Cephalometric Analysis of the Velopharyngeal Muscular Triangle as a Possible Prognostic Factor for Velopharyngeal Closure in Submucous Cleft PalateMasahiro Tezuka1, Yuichi Tamatsu2, Naoko Miura3, Toshiro Kibe1, Kazuhide Nishihara4 and Norifumi Nakamura1*
- *Corresponding Author:
- Norifumi Nakamura
Department of Oral and Maxillofacial Surgery
Field of Maxillofacial Rehabilitation
Kagoshima University Graduate School of Medical and Dental Sciences
Sakuragaoka, Kagoshima, Japan
E-mail: [email protected]
Received date: March 11, 2016; Accepted date: June 27, 2016; Published date: June 30, 2016
Citation: Tezuka M, Tamatsu Y, Miura N, Kibe T, Nishihara K, et al. (2016) Cephalometric Analysis of the Velopharyngeal Muscular Triangle as a Possible Prognostic Factor for Velopharyngeal Closure in Submucous Cleft Palate. J Speech Pathol Ther 1:114. doi: 10.4172/2472-5005.1000114
Copyright: © 2016 Tezuka M, et al. This is an open-access article distributed under the terms of the Creative Commons Attribution License, which permits unrestricted use, distribution, and reproduction in any medium, provided the original author and source are credited.
Objective: To elucidate the anatomical characteristics of submucous cleft palate (SMCP), we analyzed the velopharyngeal (VP) structures focusing on the relationship between the position of posterior pharyngeal wall (PPW) in the VP muscles and VP closure acquisition in SMCP patients.
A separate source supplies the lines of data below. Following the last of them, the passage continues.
(** ** Timeouts *)

Lemma timeout_positive value fallback : 0 < fallback -> 0 < timeout value fallback.
Proof. unfold timeout. destruct (Z.ltb_spec 0 value); lia. Qed.

(** No wait of the client is unbounded, the one for ATRN lasts ten minutes at least, and a handshake ends
    by the deadline of its context. *)
Lemma timeouts_positive `{TLSFields} (o : ClientOptions) :
  Forall (fun t => 0 < t) [greetingTimeout o; mailTimeout o; rcptTimeout o; dataCommandTimeout o;
    dataBlockTimeout o; dataFinalTimeout o] /\
  10 * Minute <= atrnTimeout o /\ mailTimeout o <= atrnTimeout o.
Proof.
  split; [repeat constructor; by apply timeout_positive|]. unfold atrnTimeout. destruct (Z.ltb_spec (10 * Minute) (mailTimeout o)); lia.
Qed.

Lemma handshake_deadline_min now limit context :
  handshake_deadline now limit context <= now + limit /\
  forall d, context = Some d -> handshake_deadline now limit context <= d.
Proof.
  unfold handshake_deadline. destruct context as [d|]; [destruct (Z.ltb_spec d (now + limit))|]; split; try lia; intros ? [= <-]; lia.
Qed.

(** ** Names of states *)

Lemma sessionState_String_inj s t : sessionState_String s = sessionState_String t -> s = t.
Proof. by destruct s, t. Qed.

(** ** Who is at the other end *)

Section Verified.
Context `{Unicode} `{NetIP} `{RFC3339} `{MapOrder} `{Crypto} `{TLSClient} (net_dial : dialer) (wd : world).
Implicit Types (o : ClientOptions) (c : connection).

Lemma bind_Ok {A B} (m : C A) (k : A -> C B) c c' b :
  (x ← m; k x) c = (c', Ok b) -> exists c1 a, m c = (c1, Ok a) /\ k a c1 = (c', Ok b).
Proof. unfold mbind, C_bind. destruct (m c) as [c1 [a|e]]; [by eauto|done]. Qed.

Lemma upgradeTLS_Ok cfg c c' u :
  upgradeTLS (with_tls wd cfg) c = (c', Ok u) -> exists below stream, tls_handshake cfg (clock c) below = Some stream.
Proof.
  unfold upgradeTLS. cbn [w_handshake with_tls w_ctx].
  destruct (tls_handshake cfg (clock c) _) as [stream|] eqn:E; [by eauto|].
  by destruct (w_ctx wd (clock c)).
Qed.

Lemma newClient_Ok opts cfg c c' u :
  ImplicitTLS opts = true -> newClient opts (with_tls wd cfg) c = (c', Ok u) ->
  exists below stream, tls_handshake cfg (clock c) below = Some stream.
Proof. intros I. unfold newClient. rewrite I. intros (c1 & u1 & U & _)%bind_Ok. by apply upgradeTLS_Ok in U. Qed.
Methods: Cranial landmarks for cephalomatric analysis were identified in a study of two cadavers, and the area of the velopharyngeal muscular triangle (VPM-triangle), which was bordered by the origin of the levator veli palatini muscle, the origin of the palatopharyngeal muscle, and the insertion of both muscles, was defined. We then cephalometrically measured the VP structures of 14 SMCP patients (SMCP group) and the position of the PPW within the VPM-triangle. As a comparison group, 20 healthy Japanese children (control group) and 20 patients who underwent palatal repair for cleft palate (postoperative CP group) were enrolled. In addition, we analyzed the correlation between VP closure and position of the PPW within the VPM-triangle in the SMCP group.
Results: The SMCP group exhibited shorter velar length, greater pharyngeal depth and greater height. In the control and postoperative CP groups, the part of the PPW within the VPM-triangle was located near to the motion vector of the levator veli palatine muscle, while it was located significantly more posteriorly in the SMCP group. The PPW of the poor VP closure subgroup of the SMCP group tended to locate more posteriorly than those of the favorable VP closure subgroup and the control group.
Conclusions: The VP forms of the SMCP group were characterized by a shorter velum, a deeper and higher pharynx, and a more posterior PPW than the motion vector of palatal muscles. A positional discrepancy of the velopharynx including the PPW position relating to the direction of the motion of the VP muscles may influence the difficulty of VP closure achievement in SMCP patients.